In the first camp are those—mostly in Europe, but also in many other parts of the world—who accept Tehran’s argument that it has a right to develop nuclear technology for peaceful purposes. And while they would oppose an Iranian bomb, they argue that there is little we can do to prevent a determined Iran from building one eventually and that, in any case, a nuclear-armed Iran can be contained. It would be difficult to get international support for economic sanctions, they say, and even if Russia and China were somehow to agree to them, sanctions would fail to change policy—as in Iraq, North Korea and Cuba.
This view is entirely too complacent. It’s a delusion to believe that Iran’s program is for civilian purposes only and that allowing Iran to master nuclear enrichment is therefore no big deal. Given Iran’s long track record of hiding and lying about important aspects of its nuclear program, allowing it to develop enrichment and reprocessing capabilities—even under an international inspection regime—would remove the most important technical barrier to its acquiring nuclear weapons and leave the decision of going nuclear entirely in the hands of Ahmadinejad’s radical Islamist government. That is an unacceptable risk.

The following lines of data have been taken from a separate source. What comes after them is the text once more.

Lemma replace_storage_framed h b q cap :
  buf_rep b q -> buf_owned h b -> 1 <= cap <= VIREO_BUFFER_MAX_CAPACITY -> zlen q <= cap ->
  exists r b' h', replace_storage h b cap = (r, b', h') /\ framed h b h' b' /\
    ((r = VIREO_OK /\ moved b b' q cap) \/ (r = VIREO_RESULT_NO_MEMORY /\ b' = b)).
Proof.
  intros Hrep Ho Hcap Hq.
  destruct (replace_storage_rep h b q cap Hrep Ho Hcap Hq) as (r & b' & h' & Heq & He & Ho' & Hr).
  exists r, b', h'; split; [done|].
  destruct Hr as [(-> & Hm & Hf & Hfr & Hl)|(-> & -> & [Hl Hf] & Hfr)].
  - split; [|by left]. split_and!; [done|split_and!; [done..|]|].
    + exists [zero_image (buf_capacity b)]. rewrite Hfr. split; [done|by constructor].
    + unfold others. destruct Hm as (_ & -> & _). by rewrite Hl.
  - split; [|by right]. split_and!; [done|split_and!; [done..|]|].
    + by exists [].
    + unfold others. by rewrite Hl.
Qed.

Lemma reserve_rep h b q n :
  buf_rep b q -> buf_owned h b -> 0 <= n -> is_size n ->
  exists r b' h', vireo_buffer_reserve h (Some b) n = (r, Some b', h') /\
    framed h b h' b' /\ buf_rep b' q /\
    match r with
    | VIREO_OK => zlen q + n <= VIREO_BUFFER_MAX_CAPACITY /\ n <= buf_tail b'
    | VIREO_RESULT_NO_MEMORY => zlen q + n <= VIREO_BUFFER_MAX_CAPACITY /\ b' = b
    | VIREO_RESULT_RANGE => VIREO_BUFFER_MAX_CAPACITY < zlen q + n <= SIZE_MAX /\ b' = b /\ h' = h
    | VIREO_RESULT_OVERFLOW => SIZE_MAX < zlen q + n /\ b' = b /\ h' = h
    | _ => False
    end.
Proof.
  intros Hrep Ho Hn Hnsz. pose proof (buf_rep_size _ _ Hrep) as Hlen.
  pose proof (zlen_nonneg q). unfold vireo_buffer_reserve.
  rewrite (buf_readable _ _ Hrep), (buf_tail_space _ _ Hrep). unfold local.
  assert (Hqz : is_size (zlen q)) by (destruct Hrep as [Hwf _]; buf_bounds; int_lia).
  rewrite size_add_spec, bind_checked by done. rewrite !Z.gtb_ltb.
  destruct (Z.leb_spec (zlen q + n) SIZE_MAX) as [H1|H1];
    [|do 3 eexists; split; [reflexivity|]; split; [by apply framed_refl|]; split_and!; done || lia].
  destruct (Z.ltb_spec VIREO_BUFFER_MAX_CAPACITY (zlen q + n)) as [H2|H2];
    [do 3 eexists; split; [reflexivity|]; split; [by apply framed_refl|]; split_and!; done || lia|].
  destruct (Z.leb_spec n (buf_tail b)) as [H3|H3];
    [do 3 eexists; split; [reflexivity|]; split; [by apply framed_refl|]; split_and!; done || lia|].
  destruct (Z.leb_spec (zlen q + n) (buf_capacity b)) as [H4|H4].
  { destruct (compact_rep b q Hrep) as (b' & Heq & Hm & Hda). rewrite Heq.
    exists VIREO_OK, b', h. split; [done|]. pose proof (moved_tail _ _ _ _ Hm).
    destruct Hm as (Hrep' & Hs & Hc & Hr0). split; [by apply framed_same_blocks|].
    split; [done|]. lia. }
  assert (Hgrow : forall nc, nc <= VIREO_BUFFER_MAX_CAPACITY -> exists r b' h',
    (let '(r, b', h') := replace_storage h b (if nc <? zlen q + n then zlen q + n else nc) in
     (r, Some b', h')) = (r, Some b', h') /\ framed h b h' b' /\ buf_rep b' q /\
    match r with
    | VIREO_OK => zlen q + n <= VIREO_BUFFER_MAX_CAPACITY /\ n <= buf_tail b'
    | VIREO_RESULT_NO_MEMORY => zlen q + n <= VIREO_BUFFER_MAX_CAPACITY /\ b' = b
    | _ => False
    end).
  { intros nc Hnc. destruct (replace_storage_framed h b q
      (if nc <? zlen q + n then zlen q + n else nc)) as (r & b' & h' & -> & Hf & Hr); try done.
    - destruct Hrep as [Hwf _]. destruct (Z.ltb_spec nc (zlen q + n)); buf_bounds; lia.
    - destruct (Z.ltb_spec nc (zlen q + n)); lia.
    - exists r, b', h'. split; [done|]. split; [done|].
      destruct Hr as [[-> Hm]|[-> ->]]; [|done].
      pose proof (moved_tail _ _ _ _ Hm). destruct Hm as (Hrep' & _).
      split; [done|]. destruct (Z.ltb_spec nc (zlen q + n)); lia. }
  destruct (Z.leb_spec (buf_capacity b) (VIREO_BUFFER_MAX_CAPACITY / 2)) as [H5|H5].
  - assert (buf_capacity b * 2 <= VIREO_BUFFER_MAX_CAPACITY)
      by (unfold VIREO_BUFFER_MAX_CAPACITY in *; change (67108864 / 2) with 33554432 in H5; lia).
    destruct Hrep as [Hwf Hv]. unfold buf_wf in Hwf.
    rewrite size_mul_spec, bind_checked by (unfold VIREO_BUFFER_MAX_CAPACITY in *; int_lia).
    destruct (Z.leb_spec (buf_capacity b * 2) SIZE_MAX);
      [|unfold VIREO_BUFFER_MAX_CAPACITY in *; int_lia].
    destruct (Hgrow (buf_capacity b * 2)) as (r & b' & h' & ? & ? & ? & Hr); [done|].
    exists r, b', h'. do 3 (split; [done|]). by destruct r.
  - destruct (Hgrow VIREO_BUFFER_MAX_CAPACITY) as (r & b' & h' & Heq & ? & ? & Hr); [done|].
    destruct (Z.ltb_spec VIREO_BUFFER_MAX_CAPACITY (zlen q + n)); [lia|].
    exists r, b', h'. do 3 (split; [done|]). by destruct r.
Qed.

Lemma shrink_rep h b q n :
  buf_rep b q -> buf_owned h b -> 0 <= n ->
  exists r b' h', vireo_buffer_shrink h (Some b) n = (r, Some b', h') /\
    framed h b h' b' /\ buf_rep b' q /\
    match r with
    | VIREO_OK => 1 <= n <= buf_capacity b /\ zlen q <= n /\ buf_capacity b' = n
    | VIREO_RESULT_NO_MEMORY => 1 <= n <= buf_capacity b /\ zlen q <= n /\ b' = b
    | VIREO_RESULT_RANGE => (n = 0 \/ buf_capacity b < n \/ n < zlen q) /\ b' = b /\ h' = h
    | _ => False
    end.
Proof.
  intros Hrep Ho Hn. pose proof (zlen_nonneg q). unfold vireo_buffer_shrink.
  rewrite (buf_readable _ _ Hrep), Z.gtb_ltb.
  destruct (Z.eqb_spec n 0) as [E|E], (Z.ltb_spec (buf_capacity b) n) as [E1|E1],
    (Z.ltb_spec n (zlen q)) as [E2|E2]; simpl;
    try (exists VIREO_RESULT_RANGE, b, h; split; [done|];
         split; [by apply framed_refl|]; split; [done|]; split; [lia|done]).
  destruct (Z.eqb_spec n (buf_capacity b)) as [E3|E3].
  { exists VIREO_OK, b, h. split; [done|]. split; [by apply framed_refl|].
    split; [done|]. lia. }
  destruct (replace_storage_framed h b q n) as (r & b' & h' & -> & Hf & Hr); try done.
  { destruct Hrep as [Hwf _]. buf_bounds; lia. }
  exists r, b', h'. split; [done|]. split; [done|].
  destruct Hr as [[-> Hm]|[-> ->]]; (split; [by try apply Hm|]); [|split; [lia|done]].
  destruct Hm as (_ & _ & Hc & _). lia.
Qed.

The dangers of an Iranian bomb are clear. Others—Saudi Arabia, Egypt, Turkey—could follow suit, both in order to deter Tehran and in the well-warranted belief that a world that allowed Iran to build a bomb would surely allow them to do so as well. This would be a fatal blow to the already shaky nuclear nonproliferation regime, which for nearly 40 years has helped convince countries as diverse as Sweden, South Korea, Brazil and Ukraine that the costs of acquiring nuclear weapons far outweigh the benefits. Moreover, a nuclear-armed Iran would represent a major threat to regional and global security. It could deter the United States and others from responding to Iranian aggression or to Tehran’s support for terrorism in the Middle East and beyond. And given the messianic streak of Tehran’s current leaders, do we really want to run the risk of them passing nuclear materials or even a weapon on to al Qaeda?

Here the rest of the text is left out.